2.5. Supplementary analysis
Additional analyses were conducted for age-related continuous increase or decrease in the caudate and putamen networks. These findings were largely similar to the group findings and are presented in the Supplementary Table 1 and Supplementary Fig. 2.
3. Results
3.1. Participant characteristics
After excluding subjects whose resting state data failed the motion criteria (>50% volumes labeled as motion corrupted via FD), 389 subjects remained (110 aged 3–10 years; 133 aged 11–19 years; 146 aged 20–42 years) in the final analysis. The descriptive statistics for the three age groups are summarized in Table 1. There were no significant differences in sex (see Supplementary Fig. 2 for age and sex distribution in the final sample) or scanner ratios, but the youngest group demonstrated greater head motion and larger ROI volumes.
Table 1.
Children (C) | Adolescents (AS) | Adults (AD) | Statistics | |
---|---|---|---|---|
N | 110 | 133 | 146 | - |
Age range (years) | 3–10 | 11–19 | 20–42 | - |
Mean age (years ± sd) | 7.53 ± 2.15 | 14.42 ± 2.29 | 28.98 ± 6.67 | - |
Sex (M:F) | 62:48 | 71:62 | 90:56 | χ2 = 2.00, p = .37 |
Mean FD (mm, ± sd) | 0.14 ± 0.03 | 0.12 ± 0.03 | 0.11 ± 0.03 | F = 14.49, p < .001 (C > AS, C > AD) |
Scanner (pre:post) | 73:37 | 101:32 | 113:33 | χ2 = 4.44, p = .11 |
Left Caudate ROI (mm3) | 949.09 ± 481.82 | 756.21 ± 341.35 | 668.71 ± 363.59 | F = 16.24, p < .001 (C > AS, C > AD) |
Right Caudate ROI (mm3) | 967.42 ± 510.37 | 740.87 ± 347.94 | 678.36 ± 431.77 | F = 15.07, p < .001 (C > AS, C > AD) |
Left Putamen ROI (mm3) | 761.96 ± 418.08 | 558.44 ± 290.49 | 526.19 ± 303.08 | F = 17.32, p < .001 (C > AS, C > AD) |
Right Putamen ROI (mm3) | 777.02 ± 405.01 | 576.42 ± 259.84 | 528.60 ± 292.19 | F = 20.57, p < .001 (C > AS, C > AD) |
3.2. Caudate network
Comparisons between the different age groups revealed distinct developmental patterns in caudate connectivity across the life span. In the caudate network, children demonstrated strong within-caudate connectivity and increased connectivity with somatosensory and motor regions, compared to both adolescents (Supplementary Table 2 and Fig. 1A) and adults (Supplementary Table 3 and Fig. 1B).

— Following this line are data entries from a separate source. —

(* ===== verification/SystemTheorems.v ===== *)
(** * Theorems about the whole system *)

From S2P Require Import Prelude Domain Slices OrderBook BookSpec Ledger Snapshot BookSim Events Matching Validation Orders Transfer Admin LedgerSim MatchLoop.
From S2P Require Import Footprint Dedup Wal Metrics Engine Columns Database Storage SnapshotStore Messaging Publisher Projector Frames Recovery Determinism Replays Consistency SnapshotReplay.
From S2P Require Import Retention Restarts Reporting Feed Mirror Tracking Writing System Acceptance TradeIds Numbering.
From S2P Require Import Example EngineExample ConsumerExample RestartExample SystemExample.

Section system_theorems.
Context `{!Clock} {bytes log chan conf : Type} `{!Codec bytes, !CodecLaws bytes, !Proto bytes, !ProtoLaws bytes}.
Context `{!EventCodec bytes, !EventCodecLaws bytes, !Twal bytes log, !TwalLaws bytes log, !Server, !ServerLaws}.
Context `{!Amqp bytes chan conf, !AmqpSpec bytes chan conf}.
Abbreviation system := (system bytes log chan).
Implicit Types (y : system) (ps rs bs : list bytes).

(** C6: The whole system keeps its parts together. From a new installation, through
    deliveries, snapshots, trimming of both logs, restarts of the engine and of the
    consumers, crashes between the two logs, drains with any failure, and changes
    of the database by other parts, when no answer of the database is lost: the
    requests logged are some of those delivered, in order, and each has exactly
    one output record; the engine is in step with its logs and snapshots; the
    records up to the publisher's position are in the event queue in order; the
    database mirrors the ledger that the records up to the projector's position
    tell, and the engine's own ledger when nothing is pending; and the output log
    still has every record that either consumer has to read. *)
Theorem system_stays_together y0 bs y :
  no_lost_answer -> (forall w : log, stable w) -> new_system y0 -> system_run y0 bs y ->
  exists ps rs, sublist ps bs /\ Forall2 answers ps rs /\
    in_step (sy_engine y) ps (stored (st_db (sy_store y))) /\
    published (ep_eventQueue (sy_publisher y)) rs (ep_mq (sy_publisher y)) (ep_cursor (sy_publisher y)) /\
    (exists at_c, feed (take (Z.to_nat (dp_cursor (sy_projector y))) rs) at_c /\ mirrors at_c (st_db (sy_store y))) /\
    (dp_cursor (sy_projector y) = Z.of_nat (length rs) -> mirrors (state (core (sy_engine y))) (st_db (sy_store y))) /\
    exists k, retains (output (sy_engine y)) k rs /\
      Z.of_nat k <= ep_cursor (sy_publisher y) /\ Z.of_nat k <= dp_cursor (sy_projector y).
Proof.
  intros Hnl Hst Hn Hr. destruct (system_run_ok Hst _ _ _ _ _ _ Hnl Hr (new_system_ok _ Hn)) as (ps & rs & evss & Hsub & Hok).
  cbn [app] in Hok. exists ps, rs. destruct (system_mirrors _ _ _ _ Hok) as (at_c & Hf & Hm & Hcur & _).
  split_and!; [done|apply Hok|apply Hok|apply Hok|eauto|by eapply system_mirrors_ledger|].
  destruct (so_log _ _ _ _ Hok) as (k & Hret & Hk1 & Hk2). destruct (so_published _ _ _ _ Hok) as (_ & <- & _).
  exists k. by rewrite <- Hcur.
Qed.

(** C7: The publisher catches up. In every state that the system can reach from a
    new installation by steps in which no answer of the database is lost (and a
    failed truncation leaves a log as it was), when from then on the database
    answers and the broker confirms, a drain ends
    without an error: exactly the records after its position have been
    published, once each and in order, and the new position is stored. *)
Theorem system_publishes_backlog y0 bs y :
  no_lost_answer -> (forall w : log, stable w) -> new_system y0 -> system_run y0 bs y ->
  let p := ep_attach (output (sy_engine y)) (sy_store y) (sy_publisher y) in
  undisturbed p ->
  exists ps rs p', Forall2 answers ps rs /\ in_step (sy_engine y) ps (stored (st_db (sy_store y))) /\
    ep_drain p = (p', None) /\ ep_cursor p' = Z.of_nat (length rs) /\
    (ep_cursor p < Z.of_nat (length rs) -> Publisher.saved p' = ep_cursor p') /\
    sent (ep_mq p') = sent (ep_mq p) ++ (mkMessage (ep_eventQueue p) <$> drop (Z.to_nat (ep_cursor p)) rs).
Proof.
  intros Hnl Hst Hn Hr p Hu. destruct (system_run_ok Hst _ _ _ _ _ _ Hnl Hr (new_system_ok _ Hn)) as (ps & rs & evss & _ & Hok).
  cbn [app] in Hok. destruct (so_log _ _ _ _ Hok) as (k & Hret & Hk1 & _). destruct (so_published _ _ _ _ Hok) as (_ & Hsv & _).
  destruct (ep_drain_live rs p k Hu (publisher_ok _ _ _ _ Hok) Hret) as (p' & Hd & Hc & Hs & Hm).
  { cbn. lia. }
  { exact (so_room _ _ _ _ Hok). }
  exists ps, rs, p'. split_and!; [apply Hok|apply Hok|done..].
Qed.

(** C8: The projector catches up. In every state that the system can reach from a
    new installation by steps in which no answer of the database is lost (after a
    lost one it may not: [lost_commit_blocks_projector]), when
    from then on the database answers and has the accounts, the stocks and the
    orders that the pending events refer to, a drain ends without an error with
    every record applied, and the database then mirrors the ledger of the engine.
    That no trade is refused as a duplicate is no hypothesis: the pending trades
    have ids that are not in the table. *)
Theorem system_projects_backlog y0 bs y :
  no_lost_answer -> (forall w : log, stable w) -> new_system y0 -> system_run y0 bs y ->
  let q := dp_attach (output (sy_engine y)) (sy_store y) (sy_projector y) in
  exists ps rs evss k, Forall2 answers ps rs /\ in_step (sy_engine y) ps (stored (st_db (sy_store y))) /\ Forall2 tells_of evss rs /\
    retains (output (sy_engine y)) k rs /\ Z.of_nat k <= dp_cursor (sy_projector y) /\
    (answered_from (st_calls (sy_store y)) -> rows_present (concat (drop (Z.to_nat (dp_cursor (sy_projector y))) evss)) (st_db (sy_store y)) ->
     exists q', dp_drain q = (q', None) /\ dp_cursor q' = Z.of_nat (length rs) /\
       mirrors (state (core (sy_engine y))) (st_db (dp_store q'))).
Proof.
  intros Hnl Hst Hn Hr q. destruct (system_numbers Hst _ _ _ Hnl Hn Hr) as (ps & rs & evss & Hok & Hno).
  destruct (pending_numbers _ _ _ _ Hok Hno) as [Hnd Hnew].
  pose proof Hok as [H1' _ H3' (k & Hret & _ & Hk2) H5' (Hc & st & Hsm & (Hcur & Hle & at_c & Ht1 & Ht2 & _)) (Hw & _)].
  exists ps, rs, evss, k. split_and!; [done|done| |done|lia|].
  { pose proof (trail_app _ _ _ _ _ _ _ Ht1 Ht2) as Ht. rewrite !take_drop in Ht. by eapply trail_tells. }
  intros Ha Hrows. destruct (dp_drain_live st evss rs q) as (q' & Hd & Hc').
  { split; cbn; [done|exists k; split; [done|lia]|done|done|split; [lia|by exists at_c]|by apply rows_present_ready]. }
  exists q'. split_and!; [done|done|].
  destruct y as [e p q0 s]. exact (system_mirrors_ledger _ _ _ _ (project_ok _ _ _ _ _ _ _ _ _ Hnl Hok Hd) Hc').
Qed.

(** C9: Trades are numbered without gaps. In every state that the system can reach
    from a new installation by steps in which no answer of the database is lost,
    also when the output log has been trimmed, the trades in the records written so
    far have the ids 1, 2, 3 and so on up to the counter of the engine, and the
    table of trades has exactly those of the records up to the projector's
    position. *)
Theorem trades_numbered_without_gaps y0 bs y :
  no_lost_answer -> (forall w : log, stable w) -> new_system y0 -> system_run y0 bs y ->
  exists ps rs evss k, Forall2 answers ps rs /\ in_step (sy_engine y) ps (stored (st_db (sy_store y))) /\ Forall2 tells_of evss rs /\
    retains (output (sy_engine y)) k rs /\
    tr_Id <$> trades_of (concat evss) = seqZ 1 (lastTradeID (core (sy_engine y))) /\
    dom (trades (st_db (sy_store y))) =
      list_to_set (tr_Id <$> trades_of (concat (take (Z.to_nat (dp_cursor (sy_projector y))) evss))).
Proof.
  intros Hnl Hst Hn Hr. destruct (system_numbers Hst _ _ _ Hnl Hn Hr) as (ps & rs & evss & Hok & [_ Hids (_ & _ & ids & Hidc & Hd)]).
  pose proof Hok as [H1' _ H3' (k & Hret & _) _ (_ & st & _ & (_ & _ & at_c & Ht1 & Ht2 & _)) _].
  pose proof (trail_app _ _ _ _ _ _ _ Ht1 Ht2) as Ht. rewrite !take_drop in Ht.
  exists ps, rs, evss, k. split_and!; [done|done|by eapply trail_tells|done|..].
  - apply (inj Some). rewrite <- Hids. symmetry. eapply tells_log_ids; [by eapply trail_tells|by eapply emitted_tagged, trail_emitted].
  - rewrite Hd. f_equal. apply (inj Some). rewrite <- Hidc. eapply tells_log_ids; [by eapply trail_tells|by eapply emitted_tagged, trail_emitted].
Qed.
End system_theorems.

(** ** Witnesses *)

Lemma system_stays_together_witness :
  exists ps rs, sublist ps trade_payloads /\ Forall2 answers ps rs /\
    in_step (sy_engine system_rebooted) ps (stored (st_db (sy_store system_rebooted))) /\
    published "event_queue"%string rs (ep_mq (sy_publisher system_rebooted)) 6 /\
    exists at_c, feed (take 6 rs) at_c /\ mirrors at_c (st_db (sy_store system_rebooted)).
Proof.
  destruct (system_stays_together system0 trade_payloads system_rebooted demo_no_lost_answer mem_stable demo_new_system demo_system_run)
    as (ps & rs & Hsub & Hans & Hstep & Hpub & Hmir & _ & _).
  rewrite (proj1 rebooted_published), (proj2 rebooted_published) in Hpub. rewrite rebooted_projected in Hmir.
  change (Z.to_nat 6) with 6%nat in Hmir. exists ps, rs. split; [exact Hsub|]. split; [exact Hans|]. split; [exact Hstep|].
  split; [exact Hpub|exact Hmir].
Defined.

Definition rebooted_publisher : EventPublisher wire (MemLog wire) MemBroker :=
  ep_attach (output (sy_engine system_rebooted)) (sy_store system_rebooted) (sy_publisher system_rebooted).
Definition rebooted_projector : DBProjector wire (MemLog wire) :=
  dp_attach (output (sy_engine system_rebooted)) (sy_store system_rebooted) (sy_projector system_rebooted).

Lemma rebooted_undisturbed : undisturbed rebooted_publisher.
Proof. split; [intros m _; reflexivity|apply mem_broker_healthy]. Qed.

Lemma system_publishes_backlog_witness :
  exists ps rs p', Forall2 answers ps rs /\ ep_drain rebooted_publisher = (p', None) /\ ep_cursor p' = Z.of_nat (length rs) /\
    sent (ep_mq p') = sent (ep_mq rebooted_publisher) ++
      (mkMessage (ep_eventQueue rebooted_publisher) <$> drop (Z.to_nat (ep_cursor rebooted_publisher)) rs).
Proof.
  destruct (system_publishes_backlog system0 trade_payloads system_rebooted demo_no_lost_answer mem_stable demo_new_system
    demo_system_run rebooted_undisturbed) as (ps & rs & p' & Hans & _ & Hd & Hc & _ & Hm).
  exists ps, rs, p'. split; [exact Hans|]. split; [exact Hd|]. split; [exact Hc|exact Hm].
Defined.

(** The events of a wire record. *)
Definition wire_events (r : wire) : list outEvent :=
  match Unmarshal_OutputEnvelope r with
  | Some env => (fun o => mkOutEvent (oev_Pattern o) (match oev_Data o with WEvent d => d | _ => EvOrderBook (mkOrderBookUpdated 0 []) end)) <$> env_Events env
  | None => []
  end.

Lemma tells_wire evs (r : wire) : tells_of evs r -> evs = wire_events r.
Proof.
  intros (env & Hm & Hr). unfold wire_events. rewrite (codec_envelope _ _ Hr). clear Hr.
  revert Hm. generalize (env_Events env) as outs. induction evs as [|[pat d] evs IH]; intros outs; cbn [marshal_events].
  - by intros [= <-].
  - cbn [Marshal_data wire_codec data pattern]. intros (o & Ho & Hx)%bind_Some. injection Ho as <-.
    apply bind_Some in Hx as (outs' & Hrest & Hx). injection Hx as <-. csimpl. f_equal. by apply IH.
Qed.

(** Checking the rows for a list of events. *)
Definition rows_check (evs : list outEvent) (d : DB wire) : bool :=
  forallb (fun ev =>
    match data ev with
    | EvTrade t => bool_decide (is_Some (stocks d !! tr_StockId t)) &&
        bool_decide (is_Some (orders_tbl d !! tr_MakerOrderId t)) && bool_decide (is_Some (orders_tbl d !! tr_TakerOrderId t))
    | EvHolding h => bool_decide (is_Some (accounts d !! sb_AccountId h)) && bool_decide (is_Some (stocks d !! sb_StockId h))
    | _ => true
    end) evs.

Lemma rows_check_ok evs d : rows_check evs d = true -> rows_present evs d.
Proof.
  unfold rows_check. rewrite forallb_forall. intros Hall. split.
  - intros ev t Hin%list_elem_of_In%Hall Hd. rewrite Hd in Hin. rewrite !andb_true_iff, !bool_decide_eq_true in Hin.
    by destruct Hin as [[? ?] ?].
  - intros ev h Hin%list_elem_of_In%Hall Hd. rewrite Hd in Hin. by rewrite andb_true_iff, !bool_decide_eq_true in Hin.
Qed.

(** The record that the restart wrote. *)
Definition rebooted_record : wire := default pay1 (last (m_data (output (sy_engine system_rebooted)))).

Lemma rebooted_read : Read (output (sy_engine system_rebooted)) 7 = inl rebooted_record.
Proof. vm_compute. reflexivity. Qed.

Lemma rebooted_rows : rows_check (wire_events rebooted_record) (st_db (sy_store system_rebooted)) = true.
Proof. vm_compute. reflexivity. Qed.

(** It is the only one that waits for the projector. *)
Lemma rebooted_pending (rs : list wire) evss k :
  Forall2 tells_of evss rs -> retains (output (sy_engine system_rebooted)) k rs -> Z.of_nat k <= 6 ->
  concat (drop 6 evss) = wire_events rebooted_record.
Proof.
  intros Ht Hr Hk. pose proof (retains_last _ _ _ Hr) as Hl. rewrite (proj2 rebooted_log) in Hl. injection Hl as Hl.
  destruct (lookup_lt_is_Some_2 rs 6) as [r Hr6]; [lia|].
  pose proof (retains_read _ _ _ 6 Hr) as Hread. rewrite decide_True, Hr6 in Hread by lia.
  change (Z.of_nat 6 + 1) with 7 in Hread. rewrite rebooted_read in Hread. apply (inj inl) in Hread. subst r.
  apply (Forall2_drop _ _ _ 6) in Ht. rewrite (drop_S _ _ _ Hr6), (drop_ge rs 7) in Ht by lia.
  apply Forall2_cons_inv_r in Ht as (evs & rest & Hevs & Hn & ->). apply Forall2_nil_inv_r in Hn as ->.
  cbn [concat]. rewrite app_nil_r. by apply tells_wire.
Qed.

Lemma system_projects_backlog_witness :
  exists (rs : list wire) q', dp_drain rebooted_projector = (q', None) /\ dp_cursor q' = Z.of_nat (length rs) /\
    mirrors (state (core (sy_engine system_rebooted))) (st_db (dp_store q')).
Proof.
  destruct (system_projects_backlog system0 trade_payloads system_rebooted demo_no_lost_answer mem_stable demo_new_system demo_system_run)
    as (ps & rs & evss & k & _ & _ & Ht & Hr & Hk & Hdrain).
  rewrite rebooted_projected in Hk, Hdrain.
  change (Z.to_nat 6) with 6%nat in Hdrain.
  rewrite (rebooted_pending rs evss k Ht Hr Hk) in Hdrain.
  destruct Hdrain as (q' & Hd & Hc & Hm).
  - intros m _. reflexivity.
  - apply rows_check_ok, rebooted_rows.
  - exists rs, q'. split; [exact Hd|]. split; [exact Hc|exact Hm].
Defined.

Lemma trades_numbered_without_gaps_witness :
  exists (rs : list wire) evss, Forall2 tells_of evss rs /\
    tr_Id <$> trades_of (concat evss) = seqZ 1 (lastTradeID (core (sy_engine system_rebooted))) /\
    dom (trades (st_db (sy_store system_rebooted))) = list_to_set (tr_Id <$> trades_of (concat (take 6 evss))).
Proof.
  destruct (trades_numbered_without_gaps system0 trade_payloads system_rebooted demo_no_lost_answer mem_stable demo_new_system demo_system_run)
    as (ps & rs & evss & k & _ & _ & Ht & _ & Hids & Hd).
  rewrite rebooted_projected in Hd. change (Z.to_nat 6) with 6%nat in Hd.
  exists rs, evss. split; [exact Ht|]. split; [exact Hids|exact Hd].
Defined.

Adolescents showed the development of connections between the caudate and the dorsal attentional network as well as dorsolateral prefrontal cortex, compared to children (Supplementary Table 2 and Fig. 1C), but the connectivity with somatosensory and motor regions still remained stronger compared to adults (Supplementary Table 4 and Fig. 1D).
In the adult caudate network, the caudate had strong connectivity with the default mode network (DMN), particularly the posterior part of DMN, such as posterior cingulate cortex (PCC) and precuneus, compared to both children (Supplementary Table 3, Fig. 1E) and adolescents (Supplementary Table 4 and Fig. 1F).
3.3. Putamen network
Comparisons between the different age groups also revealed some shared and distinct connectivity patterns in the putamen network.
In the putamen network, both children (Supplementary Table 6 and Fig. 2B) and adolescent (Supplementary Table 7 and Fig. 2D) demonstrated strong within-putamen connectivity and the connectivity between the putamen and the sensorimotor regions, compared to adults. Although these patterns of connectivity were stronger in children, the overall patterns were similar and showed minimal changes in adolescence (Supplementary Table 5 and Figs. 2A and 2C).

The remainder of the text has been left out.